There are countless examples of businesses that failed as a result of being stuck in their own worldviews and not able to see a competitive risk or opportunity. The Swiss Watch industry failed to patent or market the quartz watch, even though they invented it, because they couldn't shift paradigms. Their own success got in their way.
So what’s a leader to do? How can we not allow our worldviews to block our ability to “connect the dots”?
Here are five ways:
1. Listen for possibilities.
Most of us tend to evaluate too quickly when we’re listening. Practice listening to learn, not to confirm what you already believe. Listen for what’s new, not what you already know. It requires a willingness to suspend judgment, a willingness to tolerate paradox, patience, curiosity, and respect for how others might see things.
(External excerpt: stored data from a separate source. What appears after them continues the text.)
(** With at least one match the league average is the quotient of the
    weighted totals, and its sign is that of the weighted goals. *)
Lemma league_average_nonempty self cd ms :
  ms <> [] ->
  exists W, 0 < W /\
    league_average (stats_of self cd ms) = weighted_goals self cd ms / W.
Proof.
  intros Hne.
  pose proof (stats_total_matches_pos _ (stats_of_nonempty self cd ms Hne)
                (stats_of_ok self cd ms)) as HW.
  exists (py_sum (map weighted_matches (values (stats_of self cd ms)))).
  split; [exact HW |]. unfold league_average. cbv zeta.
  destruct (Rlt_dec 0 _) as [_ | N]; [| contradiction].
  now rewrite stats_of_total_goals.
Qed.



(** ** The rating loop of [fit] *)

Lemma rate_loop_returns L items : forall a d,
  L <> 0 ->
  Forall (fun e => 0 < weighted_matches (snd e)) items ->
  for_each (rate_team L) items (a, d) =
  Returns (set_all (raw_attack L) items a, set_all (raw_defense L) items d).
Proof.
  induction items as [| [t s] items IH]; intros a d HL Hall.
  - reflexivity.
  - inversion Hall as [| ? ? Hs Hrest]; subst. simpl in Hs.
    cbn [for_each]. unfold rate_team at 1.
    destruct (Rlt_dec 0 (weighted_matches s)) as [_ | N]; [| contradiction].
    rewrite !py_div_returns by exact HL. cbn [bind].
    rewrite IH by assumption. reflexivity.
Qed.

Lemma rate_loop_zero e items a d :
  0 < weighted_matches (snd e) ->
  for_each (rate_team 0) (e :: items) (a, d) = Raises ZeroDivisionError.
Proof.
  intros Hs. destruct e as [t s]. simpl in Hs.
  cbn [for_each]. unfold rate_team at 1.
  destruct (Rlt_dec 0 (weighted_matches s)) as [_ | N]; [| contradiction].
  rewrite py_div_zero. reflexivity.
Qed.

Section SetAll.
Context {T : Type}.
Variable f : T -> R.

Lemma set_all_cons e items m :
  set_all f (e :: items) m = set_all f items (set (fst e) (f (snd e)) m).
Proof. reflexivity. Qed.

Lemma in_keys_set_all items : forall m t,
  In t (keys (set_all f items m)) <-> In t (keys m) \/ In t (keys items).
Proof.
  induction items as [| e items IH]; intros m t.
  - simpl. tauto.
  - rewrite set_all_cons, IH, in_keys_set. simpl.
    split; intros H; intuition (subst; auto).
Qed.

Lemma wf_set_all items : forall m, wf m -> wf (set_all f items m).
Proof.
  induction items as [| e items IH]; intros m Hm.
  - exact Hm.
  - rewrite set_all_cons. now apply IH, wf_set.
Qed.

Lemma get_set_all items : forall m t,
  wf items ->
  get t (set_all f items m) =
  match get t items with
  | Some s => Some (f s)
  | None => get t m
  end.
Proof.
  unfold wf.
  induction items as [| [k s] items IH]; intros m t Hwf.
  - reflexivity.
  - inversion Hwf as [| ? ? Hnot Hwf']; subst.
    rewrite set_all_cons, IH by exact Hwf'. cbn [get fst snd].
    destruct (String.eqb_spec t k) as [-> | Hne].
    + apply get_none_iff in Hnot. rewrite Hnot. apply get_set_eq.
    + destruct (get t items); [reflexivity |].
      apply get_set_ne. congruence.
Qed.

Lemma set_all_app items : forall m,
  wf items ->
  (forall t, In t (keys items) -> ~ In t (keys m)) ->
  set_all f items m = m ++ map_values f items.
Proof.
  unfold wf.
  induction items as [| [k s] items IH]; intros m Hwf Hdisj.
  - simpl. now rewrite app_nil_r.
  - inversion Hwf as [| ? ? Hnot Hwf']; subst.
    rewrite set_all_cons. cbn [fst snd].
    rewrite set_notin by (apply Hdisj; now left).
    rewrite IH.
    + rewrite <- app_assoc. reflexivity.
    + exact Hwf'.
    + intros t Ht. unfold keys. rewrite map_app, in_app_iff.
      intros [H | [E | []]].
      * apply (Hdisj t); [now right | exact H].
      * simpl in E. subst t. contradiction.
Qed.

Lemma set_all_fresh items :
  wf items -> set_all f items [] = map_values f items.
Proof.
  intros Hwf. rewrite set_all_app; [reflexivity | exact Hwf |].
  intros t _ [].
Qed.
End SetAll.

Lemma keys_map_values {V W : Type} (g : V -> W) (d : dict V) :
  keys (map_values g d) = keys d.
Proof. unfold keys, map_values. rewrite map_map. reflexivity. Qed.

Lemma values_map_values {V W : Type} (g : V -> W) (d : dict V) :
  values (map_values g d) = map g (values d).
Proof. unfold values, map_values. rewrite !map_map. reflexivity. Qed.



(** Same keys in the same order and the same lookups: the same items. *)
Lemma same_keys_lookups {V W : Type} (g : V -> W) (d : dict V) :
  forall d' : dict W,
  wf d -> keys d' = keys d ->
  (forall k, get k d' = option_map g (get k d)) ->
  d' = map_values g d.
Proof.
  unfold wf.
  induction d as [| [k v] d IH]; intros d' Hwf Hk Hget.
  - destruct d'; [reflexivity | discriminate].
  - destruct d' as [| [k' v'] d']; [discriminate |].
    simpl in Hk. injection Hk as -> Hk.
    inversion Hwf as [| ? ? Hnot Hwf']; subst.
    pose proof (Hget k) as Hkk. simpl in Hkk.
    rewrite String.eqb_refl in Hkk. injection Hkk as ->.
    unfold map_values. cbn [map fst snd]. f_equal.
    apply IH; [exact Hwf' | exact Hk |].
    intros t. destruct (String.eqb_spec t k) as [-> | Hne].
    + assert (E1 : get k d = None) by now apply get_none_iff.
      assert (E2 : get k d' = None).
      { apply get_none_iff. now rewrite Hk. }
      now rewrite E1, E2.
    + specialize (Hget t). simpl in Hget.
      destruct (String.eqb_spec t k); [contradiction | exact Hget].
Qed.

(** ** The normalisation loop of [fit] *)

Lemma normalize_loop_keys avg ks : forall a d a' d',
  for_each (normalize_team avg) ks (a, d) = Returns (a', d') ->
  keys a' = keys a /\ keys d' = keys d.
Proof.
  induction ks as [| k ks IH]; intros a d a' d' H.
  - injection H as <- <-. now split.
  - cbn [for_each] in H. apply bind_returns in H.
    destruct H as ([a1 d1] & Hstep & Hrest).
    unfold normalize_team in Hstep.
    apply bind_returns in Hstep. destruct Hstep as (va & Hva & Hstep).
    apply bind_returns in Hstep. destruct Hstep as (vd & Hvd & Hstep).
    injection Hstep as <- <-.
    destruct (IH _ _ _ _ Hrest) as [Ha Hd]. rewrite Ha, Hd.
    unfold getitem in Hva, Hvd.
    destruct (get k a) eqn:Ea; [| discriminate].
    destruct (get k d) eqn:Ed; [| discriminate].
    split; apply keys_set_in; eapply get_in_keys; eauto.
Qed.

Lemma normalize_loop avg ks : forall a d,
  NoDup ks ->
  (forall k, In k ks -> In k (keys a) /\ In k (keys d)) ->
  exists a' d',
    for_each (normalize_team avg) ks (a, d) = Returns (a', d') /\
    (forall t, In t ks ->
       get t a' = option_map (fun v => v / avg) (get t a) /\
       get t d' = option_map (fun v => v / avg) (get t d)) /\
    (forall t, ~ In t ks -> get t a' = get t a /\ get t d' = get t d).
Proof.
  induction ks as [| k ks IH]; intros a d Hnd Hin.
  - exists a, d. split; [reflexivity |]. split.
    + intros t [].
    + now intros t _.
  - inversion Hnd as [| ? ? Hnot Hnd']; subst.
    destruct (Hin k (or_introl eq_refl)) as [Hka Hkd].
    destruct (in_keys_get _ _ Hka) as [va Eva].
    destruct (in_keys_get _ _ Hkd) as [vd Evd].
    destruct (IH (set k (va / avg) a) (set k (vd / avg) d) Hnd')
      as (a' & d' & Hloop & Hhit & Hmiss).
    { intros t Ht. rewrite !in_keys_set. split; right; apply Hin; now right. }
    exists a', d'. split.
    { cbn [for_each]. unfold normalize_team at 1. unfold getitem.
      rewrite Eva, Evd. cbn [bind]. exact Hloop. }
    split.
    + intros t [<- | Ht].
      * destruct (Hmiss k Hnot) as [-> ->].
        rewrite !get_set_eq, Eva, Evd. now split.
      * destruct (Hhit t Ht) as [-> ->].
        assert (k <> t) by (intros ->; contradiction).
        now rewrite !get_set_ne by assumption.
    + intros t Ht.
      assert (k <> t) by (intros ->; apply Ht; now left).
      destruct (Hmiss t) as [-> ->].
      { intros H'. apply Ht. now right. }
      now rewrite !get_set_ne by assumption.
Qed.

(** ** [fit] as a whole *)

Lemma fit_inv self ms cd0 m' :
  fit self ms cd0 = Returns m' ->
  exists cd a1 d1 a2 d2,
    reference_date ms cd0 = Returns cd /\
    for_each (rate_team (league_average (stats_of self cd ms)))
      (stats_of self cd ms) (team_attack self, team_defense self)
    = Returns (a1, d1) /\
    for_each (normalize_team (mean_attack a1)) (keys a1) (a1, d1)
    = Returns (a2, d2) /\
    m' = {| xi := xi self; home_advantage := home_advantage self;
            rho := rho self; team_attack := a2; team_defense := d2;
            teams := fst (collect_stats self cd ms (teams self)) |}.
Proof.
  unfold fit. intros H.
  apply bind_returns in H. destruct H as (cd & Hcd & H).
  destruct (collect_stats self cd ms (teams self)) as [tms stats] eqn:Est.
  cbv zeta in H.
  apply bind_returns in H. destruct H as ([a1 d1] & Hrate & H).
  apply bind_returns in H. destruct H as ([a2 d2] & Hnorm & H).
  cbn [fst snd] in *. injection H as <-.
  exists cd, a1, d1, a2, d2. unfold stats_of. rewrite Est. cbn [fst snd].
  repeat split; assumption.
Qed.

Lemma fit_intro self ms cd0 cd a1 d1 a2 d2 :
  reference_date ms cd0 = Returns cd ->
  for_each (rate_team (league_average (stats_of self cd ms)))
    (stats_of self cd ms) (team_attack self, team_defense self)
  = Returns (a1, d1) ->
  for_each (normalize_team (mean_attack a1)) (keys a1) (a1, d1)
  = Returns (a2, d2) ->
  fit self ms cd0 =
  Returns {| xi := xi self; home_advantage := home_advantage self;
             rho := rho self; team_attack := a2; team_defense := d2;
             teams := fst (collect_stats self cd ms (teams self)) |}.
Proof.
  intros Hcd Hrate Hnorm. unfold fit.
  change (match cd0 with
          | Some d => Returns d
          | None => max_match_date ms
          end) with (reference_date ms cd0).
  rewrite Hcd. cbn [bind]. unfold stats_of in Hrate.
  destruct (collect_stats self cd ms (teams self)) as [tms stats].
  cbn [snd fst] in *. rewrite Hrate. cbn [bind fst snd].
  rewrite Hnorm. reflexivity.
Qed.

(** The rating loop returns exactly when there is no match or the league
    average is not zero. *)
Lemma rated_inv self cd ms a1 d1 :
  for_each (rate_team (league_average (stats_of self cd ms)))
    (stats_of self cd ms) (team_attack self, team_defense self)
  = Returns (a1, d1) ->
  (ms = [] \/ league_average (stats_of self cd ms) <> 0) /\
  a1 = set_all (raw_attack (league_average (stats_of self cd ms)))
         (stats_of self cd ms) (team_attack self) /\
  d1 = set_all (raw_defense (league_average (stats_of self cd ms)))
         (stats_of self cd ms) (team_defense self).
Proof.
  intros H.
  pose proof (stats_of_ok self cd ms) as [Hwf Hall].
  assert (Hpos : Forall (fun e => 0 < weighted_matches (snd e))
                   (stats_of self cd ms)).
  { eapply Forall_impl; [| exact Hall]. intros e He. apply He. }
  destruct (Req_dec_T (league_average (stats_of self cd ms)) 0) as [E | N].
  - destruct ms as [| m ms].
    + change (stats_of self cd []) with (@nil (string * team_stat)) in *.
      simpl in H. injection H as <- <-. split; [now left |]. now split.
    + pose proof (stats_of_nonempty self cd (m :: ms) ltac:(discriminate))
        as Hne.
      rewrite E in H.
      destruct (stats_of self cd (m :: ms)) as [| e items];
        [contradiction |].
      rewrite rate_loop_zero in H; [discriminate |].
      now inversion Hpos.
  - rewrite rate_loop_returns in H by assumption.
    injection H as <- <-. split; [now right |]. now split.
Qed.
Lemma acyclic_reparent :
  (forall p, p' = Some p -> n <> p /\ ~ is_ancestor t n p) ->
  acyclic t -> acyclic t'.
Proof.
  intros Hguard Ha m [k Hk].
  destruct (climb_hits (S k) m) as [Hav|(j & Hj & Hc)].
  - apply (Ha m). exists k. by rewrite (climb_avoid _ _ Hav).
  - (* the cycle passes through [n]: turn it into one from [n] *)
    assert (Hn : climb t' (S k) n = Some n).
    { pose proof (climb_add t' j (S k) m) as H1. rewrite Hc in H1.
      change (Some n ≫= climb t' (S k)) with (climb t' (S k) n) in H1.
      pose proof (climb_add t' (S k) j m) as H2. rewrite Hk in H2.
      change (Some m ≫= climb t' j) with (climb t' j m) in H2.
      rewrite Hc in H2. rewrite (Nat.add_comm j) in H1.
      rewrite <- H1, H2. done. }
    rewrite climb_S, Hnode in Hn. destruct p' as [p|]; [|done]. simpl in Hn.
    destruct (Hguard p eq_refl) as [Hne Hanc].
    destruct (climb_first _ _ Hn) as (i & Hi & Hin & Hlt).
    rewrite <- (climb_avoid _ _ Hlt) in Hin.
    destruct i as [|i].
    + simpl in Hin. congruence.
    + apply Hanc. by exists i.
Qed.
End Reparent.

Lemma run_op_acyclic o σ σ' :
  op_guard (trees σ) o -> run_op o σ = Ok (tt, σ') ->
  acyclic (trees σ) -> acyclic (trees σ').
Proof.
  destruct o as [|n p|n d|n l]; simpl; intros Hg H Ha.
  - apply bind_inv in H as (r & σ1 & H1 & [= <-]).
    unfold eTree_construct, alloc_tree in H1. injection H1 as <- <-. simpl.
    pose proof (is_fresh (dom (trees σ))) as Hf.
    apply (acyclic_reparent (trees σ) _ (fresh (dom (trees σ))) None); [| |done|done].
    + intros x Hx. by rewrite lookup_insert_ne.
    + by rewrite lookup_insert_eq.
  - apply eTree_setParent_inv in H as (N & HN & _ & _ & _ & Ht').
    apply (acyclic_reparent (trees σ) _ n p); [| | |done].
    + intros x Hx. rewrite Ht'. destruct (trees σ !! x) as [X|]; [|done].
      simpl. by destruct (decide (x = n)).
    + rewrite Ht', HN. simpl. by destruct (decide (n = n)).
    + intros q ->. done.
  - apply eTree_setBranchLength_inv in H as (N & HN & ->). simpl.
    eapply acyclic_ext; [|done]. intros x.
    destruct (decide (x = n)) as [->|]; [by rewrite lookup_insert_eq, HN|].
    by rewrite lookup_insert_ne.
  - apply eTree_setLabel_inv in H as (N & l' & HN & ->).
    eapply acyclic_ext; [|done]. intros x.
    destruct (decide (x = n)) as [->|]; [by rewrite lookup_insert_eq, HN|].
    by rewrite lookup_insert_ne.
Qed.

Lemma reachable_guarded_reachable s0 σ : reachable_guarded s0 σ -> reachable s0 σ.
Proof.
  induction 1 as [|o σ σ' _ IH _ Hop]; [constructor|]. by eapply reach_op.
Qed.

(** C3, as the code has it.  When no call of [eTree_setParent] gives a
    node itself or one of its descendants as the new parent, no node is
    ever its own ancestor, and no node is listed by two parents. *)
Theorem guarded_reparent_acyclic s0 σ :
  reachable_guarded s0 σ ->
  acyclic (trees σ) /\
  (forall n p q P Q, trees σ !! p = Some P -> trees σ !! q = Some Q ->
     n ∈ nodes P -> n ∈ nodes Q -> p = q).
Proof.
  intros Hr. split.
  - induction Hr as [|o σ σ' _ IH Hg Hop].
    + intros n [k Hk]. simpl in Hk. by rewrite lookup_empty in Hk.
    + by eapply run_op_acyclic.
  - pose proof (reachable_linked _ _ (reachable_guarded_reachable _ _ Hr)) as Hl.
    intros n p q P Q HP HQ HnP HnQ.
    destruct (Hl p P HP) as (_ & HchP & _). destruct (Hl q Q HQ) as (_ & HchQ & _).
    destruct (HchP n HnP) as (N & HN & Hp). destruct (HchQ n HnQ) as (N' & HN' & Hq).
    congruence.
Qed.

(** C3 as stated fails: a node given to [eTree_setParent] as its own
    parent becomes its own ancestor. *)
Lemma self_parent_cycle :
  ~ (forall s0 σ, reachable s0 σ -> acyclic (trees σ)).
Proof.
  intros Hc.
  assert (Hr : reachable ∅ self_parent_mem).
  { apply (run_ops_reachable ∅ [Construct; SetParent 1%positive (Some 1%positive)] empty_mem);
      [constructor|]. vm_compute. reflexivity. }
  apply (Hc _ _ Hr 1%positive). exists O. vm_compute. reflexivity.
Qed.


(** ** Children by index *)

Lemma eTree_getChildNumber_inv σ eTree n σ' :
  eTree_getChildNumber eTree σ = Ok (n, σ') ->
  exists N, trees σ !! eTree = Some N /\ n = Z.of_nat (length (nodes N)) /\ σ' = σ.
Proof.
  unfold eTree_getChildNumber. intros H.
  apply bind_inv in H as (N & ? & [HN ->]%load_inv & [= <- <-]). eauto.
Qed.

Lemma eTree_getChildNumber_Ok σ eTree N :
  trees σ !! eTree = Some N ->
  eTree_getChildNumber eTree σ = Ok (Z.of_nat (length (nodes N)), σ).
Proof.
  intros HN. unfold eTree_getChildNumber.
  by rewrite (bind_Ok _ _ _ _ _ (load_Ok _ _ _ HN)).
Qed.

Lemma eTree_getChild_Ok σ eTree N i c :
  trees σ !! eTree = Some N -> nth_error (nodes N) i = Some c ->
  eTree_getChild eTree (Z.of_nat i) σ = Ok (c, σ).
Proof.
  intros HN Hc. unfold eTree_getChild.
  assert (Hlt : (i < length (nodes N))%nat) by (apply nth_error_Some; congruence).
  unfold assert at 1. unfold bind at 1.
  destruct (Z.leb_spec 0 (Z.of_nat i)); [|lia].
  rewrite (bind_Ok _ _ _ _ _ (eTree_getChildNumber_Ok _ _ _ HN)).
  unfold assert, bind at 1.
  destruct (Z.ltb_spec (Z.of_nat i) (Z.of_nat (length (nodes N)))); [|lia].
  rewrite (bind_Ok _ _ _ _ _ (load_Ok _ _ _ HN)).
  by rewrite Nat2Z.id, Hc.
Qed.

(** C6. With [n] the child count of a node: [eTree_getChild] at an
    index [0 <= i < n] returns the [i]-th entry of the child list, at
    [i < 0] or [i >= n] the assertion fails; a node attached with
    [eTree_setParent] is the last child, and when it comes from
    elsewhere the earlier children keep their indices. *)
Theorem eTree_getChild_range σ eTree n i :
  eTree_getChildNumber eTree σ = Ok (n, σ) ->
  (0 <= i < n ->
     exists N c, trees σ !! eTree = Some N /\
       nth_error (nodes N) (Z.to_nat i) = Some c /\
       eTree_getChild eTree i σ = Ok (c, σ)) /\
  (i < 0 \/ n <= i -> eTree_getChild eTree i σ = Abort) /\
  (forall c σ', eTree_setParent c (Some eTree) σ = Ok (tt, σ') ->
     exists n', eTree_getChildNumber eTree σ' = Ok (n', σ') /\
       eTree_getChild eTree (n' - 1) σ' = Ok (c, σ') /\
       (eTree_getParent c σ <> Ok (Some eTree, σ) ->
          n' = n + 1 /\
          (0 <= i < n -> eTree_getChild eTree i σ' =
             match eTree_getChild eTree i σ with
             | Ok (x, _) => Ok (x, σ')
             | _ => Abort
             end))).
Proof.
  intros Hn. apply eTree_getChildNumber_inv in Hn as (N & HN & -> & _).
  split; [|split].
  - intros Hi. destruct (nth_error (nodes N) (Z.to_nat i)) as [c|] eqn:Hc.
    + exists N, c. split; [done|]. split; [done|].
      rewrite <- (Z2Nat.id i) by lia. by apply (eTree_getChild_Ok _ _ N).
    + apply nth_error_None in Hc. lia.
  - intros Hi. unfold eTree_getChild, assert. unfold bind at 1.
    destruct (Z.leb_spec 0 i); [|done].
    rewrite (bind_Ok _ _ _ _ _ (eTree_getChildNumber_Ok _ _ _ HN)).
    unfold bind at 1. destruct (Z.ltb_spec i (Z.of_nat (length (nodes N)))); [lia|done].
  - intros c σ' Hset.
    apply eTree_setParent_inv in Hset as (C & HC & _ & _ & _ & Ht').
    pose proof (Ht' eTree) as HN'. rewrite HN in HN'. simpl in HN'.
    set (N' := reparent c (parent C) (Some eTree) eTree N) in *.
    assert (Hnodes : nodes N' =
      (if decide (parent C = Some eTree) then listRemove (nodes N) c else nodes N) ++ [c]).
    { subst N'. simpl. by destruct (decide (Some eTree = Some eTree)). }
    exists (Z.of_nat (length (nodes N'))).
    split; [by apply eTree_getChildNumber_Ok|]. split.
    + replace (Z.of_nat (length (nodes N')) - 1)
        with (Z.of_nat (length (nodes N') - 1)).
      2:{ rewrite Hnodes, length_app. simpl. lia. }
      apply (eTree_getChild_Ok _ _ N'); [done|].
      rewrite Hnodes, length_app. simpl.
      rewrite nth_error_app2 by lia.
      by replace (_ + 1 - 1 - _)%nat with O by lia.
    + intros Hpar.
      assert (Hne : parent C <> Some eTree).
      { intros Heq. apply Hpar. unfold eTree_getParent.
        rewrite (bind_Ok _ _ _ _ _ (load_Ok _ _ _ HC)). by rewrite Heq. }
      destruct (decide (parent C = Some eTree)); [done|].
      split; [rewrite Hnodes, length_app; simpl; lia|].
      intros Hi. destruct (nth_error (nodes N) (Z.to_nat i)) as [x|] eqn:Hx.
      2:{ apply nth_error_None in Hx. lia. }
      rewrite <- (Z2Nat.id i) by lia.
      rewrite (eTree_getChild_Ok _ _ N _ x HN Hx).
      apply (eTree_getChild_Ok _ _ N'); [done|].
      rewrite Hnodes, nth_error_app1; [done|lia].
Qed.
(** Counterexample to C6 as stated, in two runs of the same save.
    First run: the store rejects the join-row delete and accepts the rest;
    the trace holds the four remote calls and no log entry, so the failed
    delete is not logged.  Second run: the store accepts the three writes
    and rejects the re-fetch; the todo-row update is committed, yet the
    local list is the old one and its todo 5 still carries the old title,
    so the matching local todo is not updated in place. *)
Lemma saveTodo_update_not_as_stated :
  let c1 := UpdateTodo 5 (js "Buy oat milk") [] [] (js "u-alice") in
  let c3 := InsertTodoLabels [(5, js "l-urgent"); (5, js "l-home")] in
  (error (fst (scripted [] (DeleteTodoLabels 5) [true; false; false])) = Some store_error /\
   snd (fst (run (scripted []) (saveTodo editing_milk editing_milk)
               [false; true; false; false]))
     = [EvRemote c1; EvRemote (DeleteTodoLabels 5); EvRemote c3; EvRemote SelectTodos]) /\
  (error (fst (scripted [] c1 [false; false; false; true])) = None /\
   let s' := snd (fst (fst (run (scripted []) (saveTodo editing_milk editing_milk)
                              [false; false; false; true]))) in
   todos s' = todos editing_milk /\
   todos s' !! 1%nat = Some milk_todo /\
   Todo.id milk_todo = 5 /\
   Todo.title milk_todo <> title editing_milk).
Proof.
  intros c1 c3. split; [split; reflexivity|].
  split; [reflexivity|]. cbv zeta.
  split; [reflexivity|]. split; [reflexivity|]. split; [reflexivity|].
  discriminate.
Qed.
2. Spend time with outliers.
While it’s good to have experienced and trusted “experts” in your inner circle, you also need to spend a little time with outliers, those unconventional mavericks that exist in any organization.
3. Be a lifelong learner.
The phrase “you can’t teach an old dog new tricks” just makes me cringe. Education shouldn’t stop when we’re out of college. And don’t just focus on practical functional knowledge pertaining to your own field. It’s those unrelated “liberal arts” that can often broaden your worldview and enable you to make connections.
4. Don’t let yourself get isolated from reality.
I just wrote a post on this topic: here are 10 ways to prevent this from happening as a leader.
5. Manage your career for diverse experiences.
I’ve seen too many leaders that have only worked for one company, one location, and/or one function. The more diverse your experiences, the more likely it is you’ll develop a more diverse and broader worldview. If for some reason you don’t feel you can get this variety of experiences on the job, then seek them out off the job. Travel, join things, get involved, and break out of your rut.
As leaders, we need to be able and willing to change our worldviews. Just as importantly, we need to help others change their worldviews. That’s the essence of leadership, isn’t it? It’s about getting people to change. Management is about changing behavior – leadership is the ability to change worldviews.